----- Dataset content

(* ===== verification/OvState.v ===== *)
(** * The writable overlay: data, strings and blocks of fs/overlay.c

    The overlay keeps files and directories in 288 nodes of 384 bytes; a file is
    a chain of nodes, its head carries the path.  A string the code keeps in a local
    array is its characters; the path of a node is the array of 80 bytes.  A pointer
    to a node is its index. *)

From Stdlib Require Import ZArith Lia String.
From stdpp Require Import base numbers option tactics list.
From S2P Require Import Prelude Bytes Names.

Definition OV_OK : Z := 0.
Definition OV_ERR_NOTFOUND : Z := -1.
Definition OV_ERR_EXISTS : Z := -2.
Definition OV_ERR_NOTDIR : Z := -3.
Definition OV_ERR_ISDIR : Z := -4.
Definition OV_ERR_NOTEMPTY : Z := -5.
Definition OV_ERR_NOSPACE : Z := -6.
Definition OV_ERR_INVAL : Z := -7.
Definition OV_ERR_PROTECTED : Z := -8.

Definition OV_SNAP_MAGIC : Z := 1448036673.
Definition OV_SNAP_VERSION : Z := 3.
Definition OV_SNAP_V3_NODES : Z := 128.
Definition OV_SNAP_NODES : Z := 288.
Definition OV_SNAP_PATH : Z := 80.
Definition OV_SNAP_DATA : Z := 384.
Definition OV_SNAP_REC_HDR : Z := 8.
Definition OV_SNAP_SIZE : Z := 32768.
Definition OV_SNAP_V4_VERSION : Z := 4.
Definition OV_SNAP_V4_HDR : Z := 32.
Definition OV_EXT_SECTORS : Z := 128.
Definition OV_EXT_MIN_LBA : Z := 4225.
Definition OV_SNAP_SECTORS_MAX : Z := 192.
Definition OV_SNAP_SIZE_MAX : Z := 98304.
Definition OV_FILE_MAX_EXT_BYTES : Z := 65536.
Definition OV_FILE_MAX_BYTES : Z := 30720.
Definition OV_SNAP_V2_VERSION : Z := 2.
Definition OV_SNAP_V2_NODES : Z := 64.
Definition OV_SNAP_V2_PATH : Z := 80.
Definition OV_SNAP_V2_DATA : Z := 384.
Definition OV_SNAP_V2_NODE : Z := 1 + 1 + 2 + 4 + OV_SNAP_V2_PATH + OV_SNAP_V2_DATA.
Definition OV_SNAP_V2_SIZE : Z := 16 + OV_SNAP_V2_NODES * OV_SNAP_V2_NODE.
Definition OV_SNAP_V1_VERSION : Z := 1.
Definition OV_SNAP_V1_NODES : Z := 32.
Definition OV_SNAP_V1_PATH : Z := 64.
Definition OV_SNAP_V1_DATA : Z := 256.
Definition OV_SNAP_V1_NODE : Z := 1 + 1 + 2 + 4 + OV_SNAP_V1_PATH + OV_SNAP_V1_DATA.
Definition OV_SNAP_V1_SIZE : Z := 16 + OV_SNAP_V1_NODES * OV_SNAP_V1_NODE.
Definition OV_MAX_NODES : Z := OV_SNAP_NODES.
Definition OV_PATH_MAX : Z := OV_SNAP_PATH.
Definition OV_DATA_MAX : Z := OV_SNAP_DATA.
Definition OS_NAME_MAX : Z := 64.
Definition OS_DIRENT_FILE : Z := 0.
Definition OS_DIRENT_DIR : Z := 1.

Record os_dirent_t := mk_dirent { de_name : bytes; de_size : Z; de_flags : Z }.

Record ov_node_t := mk_ov {
  ov_used : Z; ov_is_dir : Z; ov_is_continuation : Z; ov_next_node : Z;
  ov_path : bytes; ov_data : bytes; ov_size : Z
}.

Abbreviation nodes_t := (list ov_node_t) (only parsing).

Definition zero_node : ov_node_t := mk_ov 0 0 0 0 (replicate 80 0) (replicate 384 0) 0.
#[export] Instance ov_node_inhabited : Inhabited ov_node_t := populate zero_node.

Definition set_path (p : bytes) (n : ov_node_t) : ov_node_t :=
  mk_ov (ov_used n) (ov_is_dir n) (ov_is_continuation n) (ov_next_node n) p (ov_data n) (ov_size n).
Definition set_next (k : Z) (n : ov_node_t) : ov_node_t :=
  mk_ov (ov_used n) (ov_is_dir n) (ov_is_continuation n) k (ov_path n) (ov_data n) (ov_size n).
Definition set_size (z : Z) (n : ov_node_t) : ov_node_t :=
  mk_ov (ov_used n) (ov_is_dir n) (ov_is_continuation n) (ov_next_node n) (ov_path n) (ov_data n) z.

(** The bytes [bs] written at the start of an array. *)
Definition overwrite (dest bs : bytes) : bytes := bs ++ drop (length bs) dest.

(** ** Strings *)

Definition ov_len (s : cstring) : Z := blen (cstr s).

(** The characters [ov_copy] moves before it writes the terminator. *)
Definition cut (src : cstring) (max : Z) : cstring := take (Z.to_nat (max - 1)) (cstr src).

Definition ov_copy (dest : bytes) (src : cstring) (max : Z) : bytes := overwrite dest (cut src max ++ [0]).

Fixpoint ov_eq (a b : cstring) : bool :=
  match a, b with
  | x :: a', y :: b' =>
      if (x =? 0) || (y =? 0) then x =? y
      else if negb (x =? y) then false else ov_eq a' b'
  | x :: _, [] => x =? 0
  | [], y :: _ => y =? 0
  | [], [] => true
  end.

(** [if (in[0] == '.' && in[1] == '/') in += 2;] *)
Definition skip_dot (s : cstring) : cstring :=
  if (chr s 0 =? 46) && (chr s 1 =? 47) then drop 2 s else s.

(** [while ( *in == '/') in++;] *)
Fixpoint skip_slashes (s : cstring) : cstring :=
  match s with
  | c :: r => if c =? 47 then skip_slashes r else s
  | [] => []
  end.

(** The loop that removes slashes at the end. *)
Definition strip_slashes (s : cstring) : cstring := rev (skip_slashes (rev s)).

Definition ov_normalize (path : ptr cstring) (max : Z) : cstring :=
  match path with
  | NULL => []
  | Some p => strip_slashes (cut (skip_slashes (skip_dot p)) max)
  end.

Definition ov_parent (path : cstring) (max : Z) : cstring :=
  let slash := fold_left (fun slash i => if chr path i =? 47 then i else slash) (seqZ 0 (ov_len path)) (-1) in
  if slash <? 0 then []
  else take (Z.to_nat (if max <=? slash then max - 1 else slash)) path.

(** [while (j < plen && path[j] == prefix[j]) j++;] ends with [j == plen]. *)
Definition starts_with (path prefix : cstring) (plen : Z) : bool :=
  forallb (fun j => chr path j =? chr prefix j) (seqZ 0 plen).

Definition ov_under (path prefix : cstring) (plen : Z) : bool :=
  starts_with path prefix plen && ((chr path plen =? 0) || (chr path plen =? 47)).

(** The last component of a path. *)
Definition base_of (want : cstring) : cstring :=
  drop (Z.to_nat (fold_left (fun b i => if chr want i =? 47 then i + 1 else b) (seqZ 0 (ov_len want)) 0)) want.

Definition ov_direct_child (prefix path : cstring) (nmax : Z) : option cstring :=
  let plen := ov_len prefix in
  if negb (plen =? 0) && negb (starts_with path prefix plen && (chr path plen =? 47)) then None
  else
    let rest := if plen =? 0 then path else drop (Z.to_nat (plen + 1)) path in
    if chr rest 0 =? 0 then None
    else if existsb (fun c => c =? 47) (cstr rest) then None
    else Some (cut rest nmax).

(** ** Nodes and chains *)

(** The index test every walk makes. *)
Definition valid_next (k : Z) : bool := (0 <=? k) && (k <? OV_MAX_NODES).

Definition freed (n : ov_node_t) : ov_node_t :=
  mk_ov 0 0 0 (-1) (<[0%nat := 0]> (ov_path n)) (ov_data n) 0.

(** A freed node has no successor, so the loop ends after one visit of each node. *)
Fixpoint free_from (fuel : nat) (g : nodes_t) (curr : nat) : nodes_t :=
  match fuel with
  | O => g
  | S fuel =>
      let next_idx := ov_next_node (g !!! curr) in
      let g := <[curr := freed (g !!! curr)]> g in
      if valid_next next_idx then free_from fuel g (Z.to_nat next_idx) else g
  end.

Definition ov_free_chain (g : nodes_t) (head : nat) : nodes_t := free_from (Z.to_nat (OV_MAX_NODES + 1)) g head.

Definition ov_next (n : ov_node_t) : ptr nat :=
  if valid_next (ov_next_node n) then Some (Z.to_nat (ov_next_node n)) else NULL.

Definition is_head (n : ov_node_t) : bool := c_true (ov_used n) && negb (c_true (ov_is_continuation n)).

Definition ov_find (g : nodes_t) (path : ptr cstring) : ptr nat :=
  let want := ov_normalize path OV_PATH_MAX in
  if chr want 0 =? 0 then NULL
  else find_slot (fun n => is_head n && ov_eq (ov_path n) want) g.

Definition ov_alloc (g : nodes_t) : ptr nat := find_slot (fun n => negb (c_true (ov_used n))) g.

Definition ov_has_children (g : nodes_t) (path : ptr cstring) : bool :=
  let want := ov_normalize path OV_PATH_MAX in
  let plen := ov_len want in
  existsb (fun n =>
    c_true (ov_used n) &&
    (if plen =? 0 then negb (chr (ov_path n) 0 =? 0)
     else starts_with (ov_path n) want plen && (chr (ov_path n) plen =? 47))) g.

Definition overlay_init_node (n : ov_node_t) : ov_node_t :=
  mk_ov 0 0 0 (-1) (<[0%nat := 0]> (ov_path n)) (ov_data n) 0.
Definition overlay_init (g : nodes_t) : nodes_t := map overlay_init_node g.

Definition overlay_is_dir (g : nodes_t) (path : ptr cstring) : bool :=
  let want := ov_normalize path OV_PATH_MAX in
  if chr want 0 =? 0 then true
  else match ov_find g (Some want) with
       | Some i => c_true (ov_is_dir (g !!! i))
       | NULL => false
       end.

(** ** Space *)

Definition ov_blocks_for (n : Z) : Z := if n =? 0 then 1 else u32 (n + OV_DATA_MAX - 1) / OV_DATA_MAX.

Definition ov_file_bytes (plen n : Z) : Z := u32 (u32 (ov_blocks_for n * OV_SNAP_REC_HDR) + plen + n).

Definition ov_chain_bytes (n : ov_node_t) : Z :=
  if c_true (ov_is_dir n) then u32 (OV_SNAP_REC_HDR + ov_len (ov_path n))
  else ov_file_bytes (ov_len (ov_path n)) (ov_size n).

Fixpoint chain_len_from (fuel : nat) (g : nodes_t) (head : ptr nat) : Z :=
  match fuel, head with
  | S fuel, Some i => 1 + chain_len_from fuel g (ov_next (g !!! i))
  | _, _ => 0
  end.
Definition ov_chain_len (g : nodes_t) (head : nat) : Z := chain_len_from (Z.to_nat OV_MAX_NODES) g (Some head).

Definition ov_hdr (ext_lba : Z) : Z := if c_true ext_lba then OV_SNAP_V4_HDR else 16.
Definition overlay_capacity (ext_lba : Z) : Z := if c_true ext_lba then OV_SNAP_SIZE_MAX else OV_SNAP_SIZE.
Definition overlay_file_max (ext_lba : Z) : Z := if c_true ext_lba then OV_FILE_MAX_EXT_BYTES else OV_FILE_MAX_BYTES.

Definition overlay_snapshot_bytes (g : nodes_t) (ext_lba : Z) : Z :=
  fold_left (fun total n => if is_head n then u32 (total + ov_chain_bytes n) else total) g (ov_hdr ext_lba).

Definition ov_free_count (g : nodes_t) : Z :=
  fold_left (fun k n => if c_true (ov_used n) then k else k + 1) g 0.

(** ** Building a chain *)

(** One round of [ov_build]: node [cur] takes the next chunk of the data. *)
Definition fill_node (n : ov_node_t) (first : bool) (chunk : bytes) : ov_node_t :=
  mk_ov 1 0 (if first then 0 else 1) (-1) (<[0%nat := 0]> (ov_path n)) (overwrite (ov_data n) chunk) (blen chunk).

(** The loop takes a free node each round, so it stops within the number of nodes. *)
Fixpoint build_from (fuel : nat) (g : nodes_t) (head prev : ptr nat) (want : cstring) (data : bytes) (n off : Z)
    : option (ptr nat * nodes_t) :=
  match fuel with
  | O => None
  | S fuel =>
      let chunk := if OV_DATA_MAX <? n - off then OV_DATA_MAX else n - off in
      match ov_alloc g with
      | NULL => Some (NULL, match head with Some h => ov_free_chain g h | NULL => g end)
      | Some cur =>
          bytes ← ld_bytes data off chunk;
          let g := <[cur := fill_node (g !!! cur) (match head with NULL => true | Some _ => false end) bytes]> g in
          let g := match prev with
                   | Some p => <[p := set_next (Z.of_nat cur) (g !!! p)]> g
                   | NULL => g
                   end in
          let h := default cur head in
          if off + chunk <? n then build_from fuel g (Some h) (Some cur) want data n (off + chunk)
          else Some (Some h, <[h := set_path (ov_copy (ov_path (g !!! h)) want OV_PATH_MAX)
                                      (set_size n (g !!! h))]> g)
      end
  end.

Definition ov_build (g : nodes_t) (want : cstring) (data : bytes) (n : Z) : option (ptr nat * nodes_t) :=
  build_from (Z.to_nat (OV_MAX_NODES + 1)) g NULL NULL want data n 0.

(** ** Reading a chain *)

(** The bytes [overlay_read_at] copies from [cur] on; the loop follows the chain. *)
Fixpoint read_from (fuel : nat) (g : nodes_t) (cur : ptr nat) (max offset pos out : Z) : option bytes :=
  match cur with
  | NULL => Some []
  | Some i =>
      if max <=? out then Some []
      else match fuel with
      | O => None
      | S fuel =>
          let n := g !!! i in
          let blk := if c_true (ov_is_continuation n) then ov_size n
                     else if OV_DATA_MAX <? ov_size n then OV_DATA_MAX else ov_size n in
          if offset <? u32 (pos + blk)
          then
            let start := if pos <? offset then offset - pos else 0 in
            let count := Z.max 0 (Z.min (blk - start) (max - out)) in
            chunk ← ld_bytes (ov_data n) start count;
            rest ← read_from fuel g (ov_next n) max offset (u32 (pos + blk)) (out + count);
            Some (chunk ++ rest)
          else read_from fuel g (ov_next n) max offset (u32 (pos + blk)) out
      end
  end.

Definition overlay_read_at (g : nodes_t) (path : ptr cstring) (buf : ptr bytes) (max offset : Z)
    : option (Z * ptr bytes) :=
  match ov_find g path with
  | NULL => Some (OV_ERR_NOTFOUND, buf)
  | Some cur =>
      if c_true (ov_is_dir (g !!! cur)) then Some (OV_ERR_ISDIR, buf)
      else match buf with
      | NULL => Some (OV_ERR_INVAL, buf)
      | Some b =>
          if max =? 0 then Some (OV_ERR_INVAL, buf)
          else if ov_size (g !!! cur) <=? offset then Some (0, buf)
          else
            data ← read_from (Z.to_nat OV_MAX_NODES) g (Some cur) max offset 0 0;
            b ← st_bytes b 0 data;
            Some (blen data, Some b)
      end
  end.

Definition overlay_read (g : nodes_t) (path : ptr cstring) (buf : ptr bytes) (max : Z) : option (Z * ptr bytes) :=
  overlay_read_at g path buf max 0.

(** ** Metadata *)

Definition overlay_stat (g : nodes_t) (path : ptr cstring) (out : ptr os_dirent_t) : Z * ptr os_dirent_t :=
  let want := ov_normalize path OV_PATH_MAX in
  if chr want 0 =? 0 then
    (OV_OK, (fun o => mk_dirent (overwrite (de_name o) [47; 0]) 0 OS_DIRENT_DIR) <$> out)
  else match ov_find g (Some want) with
       | NULL => (OV_ERR_NOTFOUND, out)
       | Some i =>
           let n := g !!! i in
           (OV_OK, (fun o => mk_dirent (ov_copy (de_name o) (base_of want) OS_NAME_MAX)
                               (if c_true (ov_is_dir n) then 0 else ov_size n)
                               (if c_true (ov_is_dir n) then OS_DIRENT_DIR else OS_DIRENT_FILE)) <$> out)
       end.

----------

● **What this task involves**
Stop at the line containing "Definition OV_SNAP_PATH : Z := 80.". Please print exactly every line before it from the start of the records, plus that line itself, and nothing else.

● **Reply**
(* ===== verification/OvState.v ===== *)
(** * The writable overlay: data, strings and blocks of fs/overlay.c

    The overlay keeps files and directories in 288 nodes of 384 bytes; a file is
    a chain of nodes, its head carries the path.  A string the code keeps in a local
    array is its characters; the path of a node is the array of 80 bytes.  A pointer
    to a node is its index. *)

From Stdlib Require Import ZArith Lia String.
From stdpp Require Import base numbers option tactics list.
From S2P Require Import Prelude Bytes Names.

Definition OV_OK : Z := 0.
Definition OV_ERR_NOTFOUND : Z := -1.
Definition OV_ERR_EXISTS : Z := -2.
Definition OV_ERR_NOTDIR : Z := -3.
Definition OV_ERR_ISDIR : Z := -4.
Definition OV_ERR_NOTEMPTY : Z := -5.
Definition OV_ERR_NOSPACE : Z := -6.
Definition OV_ERR_INVAL : Z := -7.
Definition OV_ERR_PROTECTED : Z := -8.

Definition OV_SNAP_MAGIC : Z := 1448036673.
Definition OV_SNAP_VERSION : Z := 3.
Definition OV_SNAP_V3_NODES : Z := 128.
Definition OV_SNAP_NODES : Z := 288.
Definition OV_SNAP_PATH : Z := 80.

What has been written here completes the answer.